§ **What is needed**: Could you say how many lines below contain the word "category"? Give the number with no other text.

§ **Materials provided**:
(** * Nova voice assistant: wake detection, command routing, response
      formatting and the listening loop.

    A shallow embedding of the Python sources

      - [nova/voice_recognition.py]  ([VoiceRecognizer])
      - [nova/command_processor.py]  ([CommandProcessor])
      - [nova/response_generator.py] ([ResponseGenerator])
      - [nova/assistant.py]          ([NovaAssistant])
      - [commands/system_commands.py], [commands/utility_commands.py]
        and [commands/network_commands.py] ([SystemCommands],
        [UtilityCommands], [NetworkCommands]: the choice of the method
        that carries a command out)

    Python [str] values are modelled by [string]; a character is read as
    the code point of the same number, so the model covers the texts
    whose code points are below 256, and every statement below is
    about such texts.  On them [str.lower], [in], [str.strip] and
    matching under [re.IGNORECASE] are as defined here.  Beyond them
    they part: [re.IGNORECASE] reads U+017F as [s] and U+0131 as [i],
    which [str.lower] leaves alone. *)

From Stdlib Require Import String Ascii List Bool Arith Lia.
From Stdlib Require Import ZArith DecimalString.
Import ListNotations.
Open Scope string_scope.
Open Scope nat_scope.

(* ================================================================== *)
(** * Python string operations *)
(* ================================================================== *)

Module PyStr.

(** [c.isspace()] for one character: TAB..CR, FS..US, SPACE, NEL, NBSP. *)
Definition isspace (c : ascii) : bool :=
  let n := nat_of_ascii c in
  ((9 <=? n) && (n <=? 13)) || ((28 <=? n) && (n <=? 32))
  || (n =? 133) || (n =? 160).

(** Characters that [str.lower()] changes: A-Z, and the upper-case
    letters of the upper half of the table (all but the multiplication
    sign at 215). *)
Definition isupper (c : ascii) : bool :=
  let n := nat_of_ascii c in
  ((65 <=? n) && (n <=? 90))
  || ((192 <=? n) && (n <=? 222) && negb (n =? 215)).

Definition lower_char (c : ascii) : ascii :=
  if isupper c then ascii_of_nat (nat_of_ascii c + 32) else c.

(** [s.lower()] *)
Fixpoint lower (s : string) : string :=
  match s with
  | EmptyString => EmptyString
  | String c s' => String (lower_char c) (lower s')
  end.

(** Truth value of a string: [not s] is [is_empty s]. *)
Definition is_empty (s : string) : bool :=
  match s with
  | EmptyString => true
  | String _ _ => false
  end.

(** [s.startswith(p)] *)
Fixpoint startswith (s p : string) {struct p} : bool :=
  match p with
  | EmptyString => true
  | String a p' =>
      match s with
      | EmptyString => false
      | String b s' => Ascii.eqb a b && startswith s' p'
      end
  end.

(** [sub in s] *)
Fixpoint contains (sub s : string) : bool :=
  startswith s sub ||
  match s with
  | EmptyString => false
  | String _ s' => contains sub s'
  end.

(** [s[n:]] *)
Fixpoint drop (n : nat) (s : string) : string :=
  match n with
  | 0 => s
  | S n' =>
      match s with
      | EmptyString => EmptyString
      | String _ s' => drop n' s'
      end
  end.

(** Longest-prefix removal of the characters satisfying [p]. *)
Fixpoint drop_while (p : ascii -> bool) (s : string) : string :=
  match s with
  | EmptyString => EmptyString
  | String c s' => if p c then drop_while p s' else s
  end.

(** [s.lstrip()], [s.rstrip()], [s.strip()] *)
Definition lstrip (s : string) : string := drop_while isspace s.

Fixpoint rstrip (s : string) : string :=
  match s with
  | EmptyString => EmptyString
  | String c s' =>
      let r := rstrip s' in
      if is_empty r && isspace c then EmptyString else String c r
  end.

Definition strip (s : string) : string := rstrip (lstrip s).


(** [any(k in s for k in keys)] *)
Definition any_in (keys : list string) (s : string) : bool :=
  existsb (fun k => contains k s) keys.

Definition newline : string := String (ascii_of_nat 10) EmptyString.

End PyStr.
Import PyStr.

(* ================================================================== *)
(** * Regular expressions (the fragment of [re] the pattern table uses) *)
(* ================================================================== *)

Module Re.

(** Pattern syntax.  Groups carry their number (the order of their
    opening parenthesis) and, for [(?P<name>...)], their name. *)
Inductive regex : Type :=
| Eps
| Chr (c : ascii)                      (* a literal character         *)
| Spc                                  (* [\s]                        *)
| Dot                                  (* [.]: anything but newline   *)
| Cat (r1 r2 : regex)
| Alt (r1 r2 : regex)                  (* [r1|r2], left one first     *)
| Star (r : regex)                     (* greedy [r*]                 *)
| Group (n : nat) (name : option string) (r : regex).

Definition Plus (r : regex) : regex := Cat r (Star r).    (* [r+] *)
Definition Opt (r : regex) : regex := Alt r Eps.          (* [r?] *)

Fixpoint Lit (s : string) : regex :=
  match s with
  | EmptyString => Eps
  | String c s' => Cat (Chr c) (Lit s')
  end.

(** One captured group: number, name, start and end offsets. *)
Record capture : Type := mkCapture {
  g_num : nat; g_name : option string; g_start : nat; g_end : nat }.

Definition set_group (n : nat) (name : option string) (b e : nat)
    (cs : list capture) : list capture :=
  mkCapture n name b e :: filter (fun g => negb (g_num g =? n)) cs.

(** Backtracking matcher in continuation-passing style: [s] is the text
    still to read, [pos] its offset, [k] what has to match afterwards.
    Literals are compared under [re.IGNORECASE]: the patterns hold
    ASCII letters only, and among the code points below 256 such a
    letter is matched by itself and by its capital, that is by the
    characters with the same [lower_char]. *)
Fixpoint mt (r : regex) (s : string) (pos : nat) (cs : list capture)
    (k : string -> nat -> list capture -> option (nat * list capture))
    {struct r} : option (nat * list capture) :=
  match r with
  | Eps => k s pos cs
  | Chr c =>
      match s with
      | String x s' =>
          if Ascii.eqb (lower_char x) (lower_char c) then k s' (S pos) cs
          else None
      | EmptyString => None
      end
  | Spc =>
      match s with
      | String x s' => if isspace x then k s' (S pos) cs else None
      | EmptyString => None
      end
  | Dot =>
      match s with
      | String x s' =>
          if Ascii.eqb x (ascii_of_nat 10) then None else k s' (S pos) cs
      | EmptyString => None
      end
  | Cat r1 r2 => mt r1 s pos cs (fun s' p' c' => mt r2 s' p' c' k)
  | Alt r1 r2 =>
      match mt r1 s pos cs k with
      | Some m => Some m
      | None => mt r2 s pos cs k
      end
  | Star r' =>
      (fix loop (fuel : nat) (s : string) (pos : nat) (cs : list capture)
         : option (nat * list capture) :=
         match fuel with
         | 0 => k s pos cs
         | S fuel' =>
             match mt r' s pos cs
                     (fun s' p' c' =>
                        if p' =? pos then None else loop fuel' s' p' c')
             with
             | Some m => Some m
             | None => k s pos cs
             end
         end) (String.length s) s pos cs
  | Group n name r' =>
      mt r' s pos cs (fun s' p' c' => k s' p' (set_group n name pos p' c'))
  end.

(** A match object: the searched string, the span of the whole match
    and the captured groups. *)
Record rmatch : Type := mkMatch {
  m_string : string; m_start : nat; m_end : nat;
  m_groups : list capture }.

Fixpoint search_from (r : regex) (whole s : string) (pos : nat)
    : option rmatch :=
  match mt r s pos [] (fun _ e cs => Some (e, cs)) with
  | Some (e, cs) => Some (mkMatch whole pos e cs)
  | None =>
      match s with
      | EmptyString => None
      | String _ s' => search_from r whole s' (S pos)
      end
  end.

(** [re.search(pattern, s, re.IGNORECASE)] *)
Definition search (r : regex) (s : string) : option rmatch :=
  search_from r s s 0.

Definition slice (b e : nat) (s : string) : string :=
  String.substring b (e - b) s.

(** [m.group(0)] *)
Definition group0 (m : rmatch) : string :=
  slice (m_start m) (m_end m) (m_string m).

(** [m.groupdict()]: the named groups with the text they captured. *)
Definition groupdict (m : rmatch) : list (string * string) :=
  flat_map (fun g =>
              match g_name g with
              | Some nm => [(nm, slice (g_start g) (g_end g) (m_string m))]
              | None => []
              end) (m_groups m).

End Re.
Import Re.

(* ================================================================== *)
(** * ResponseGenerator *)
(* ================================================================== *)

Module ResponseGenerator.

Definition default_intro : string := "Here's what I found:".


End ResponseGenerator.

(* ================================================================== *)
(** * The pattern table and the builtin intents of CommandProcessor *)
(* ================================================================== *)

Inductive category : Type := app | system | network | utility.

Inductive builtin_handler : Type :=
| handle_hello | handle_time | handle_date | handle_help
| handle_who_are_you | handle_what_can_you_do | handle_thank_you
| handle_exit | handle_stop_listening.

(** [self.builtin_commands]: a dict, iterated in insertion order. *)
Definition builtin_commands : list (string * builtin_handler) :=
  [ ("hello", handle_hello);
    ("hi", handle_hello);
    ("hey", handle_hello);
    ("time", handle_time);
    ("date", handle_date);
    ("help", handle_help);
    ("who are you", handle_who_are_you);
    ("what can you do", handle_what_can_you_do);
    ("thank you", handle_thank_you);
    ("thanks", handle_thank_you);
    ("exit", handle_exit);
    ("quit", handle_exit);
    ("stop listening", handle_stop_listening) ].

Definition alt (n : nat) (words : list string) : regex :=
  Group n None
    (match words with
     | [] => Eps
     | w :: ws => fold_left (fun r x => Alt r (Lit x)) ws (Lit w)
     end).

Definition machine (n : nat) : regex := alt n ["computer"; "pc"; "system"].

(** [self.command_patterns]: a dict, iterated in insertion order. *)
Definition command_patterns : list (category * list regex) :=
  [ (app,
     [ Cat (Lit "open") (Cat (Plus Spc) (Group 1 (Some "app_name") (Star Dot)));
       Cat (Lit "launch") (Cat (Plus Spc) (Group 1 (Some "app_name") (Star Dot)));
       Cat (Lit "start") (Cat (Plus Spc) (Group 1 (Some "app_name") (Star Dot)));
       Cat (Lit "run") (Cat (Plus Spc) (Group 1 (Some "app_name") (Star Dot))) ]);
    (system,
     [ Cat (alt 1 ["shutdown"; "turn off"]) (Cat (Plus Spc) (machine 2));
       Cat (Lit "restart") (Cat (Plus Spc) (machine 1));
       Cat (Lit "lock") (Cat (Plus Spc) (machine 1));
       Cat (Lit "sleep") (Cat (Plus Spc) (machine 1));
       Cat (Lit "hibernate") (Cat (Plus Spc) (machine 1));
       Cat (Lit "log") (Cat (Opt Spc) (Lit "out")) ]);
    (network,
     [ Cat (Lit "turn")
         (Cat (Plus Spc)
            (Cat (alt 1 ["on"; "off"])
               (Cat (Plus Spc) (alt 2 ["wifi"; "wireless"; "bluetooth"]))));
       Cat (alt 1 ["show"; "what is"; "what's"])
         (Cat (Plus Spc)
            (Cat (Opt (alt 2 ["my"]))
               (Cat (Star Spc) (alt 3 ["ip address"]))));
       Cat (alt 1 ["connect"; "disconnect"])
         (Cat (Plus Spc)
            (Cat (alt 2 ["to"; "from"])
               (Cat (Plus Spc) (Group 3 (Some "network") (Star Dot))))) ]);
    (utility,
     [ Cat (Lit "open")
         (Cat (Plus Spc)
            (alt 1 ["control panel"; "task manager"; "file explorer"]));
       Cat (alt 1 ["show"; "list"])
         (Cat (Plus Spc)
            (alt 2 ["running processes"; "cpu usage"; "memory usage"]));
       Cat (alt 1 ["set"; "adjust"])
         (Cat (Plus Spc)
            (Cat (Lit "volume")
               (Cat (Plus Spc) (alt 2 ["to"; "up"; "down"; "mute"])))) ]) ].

§ **Task solution**: 2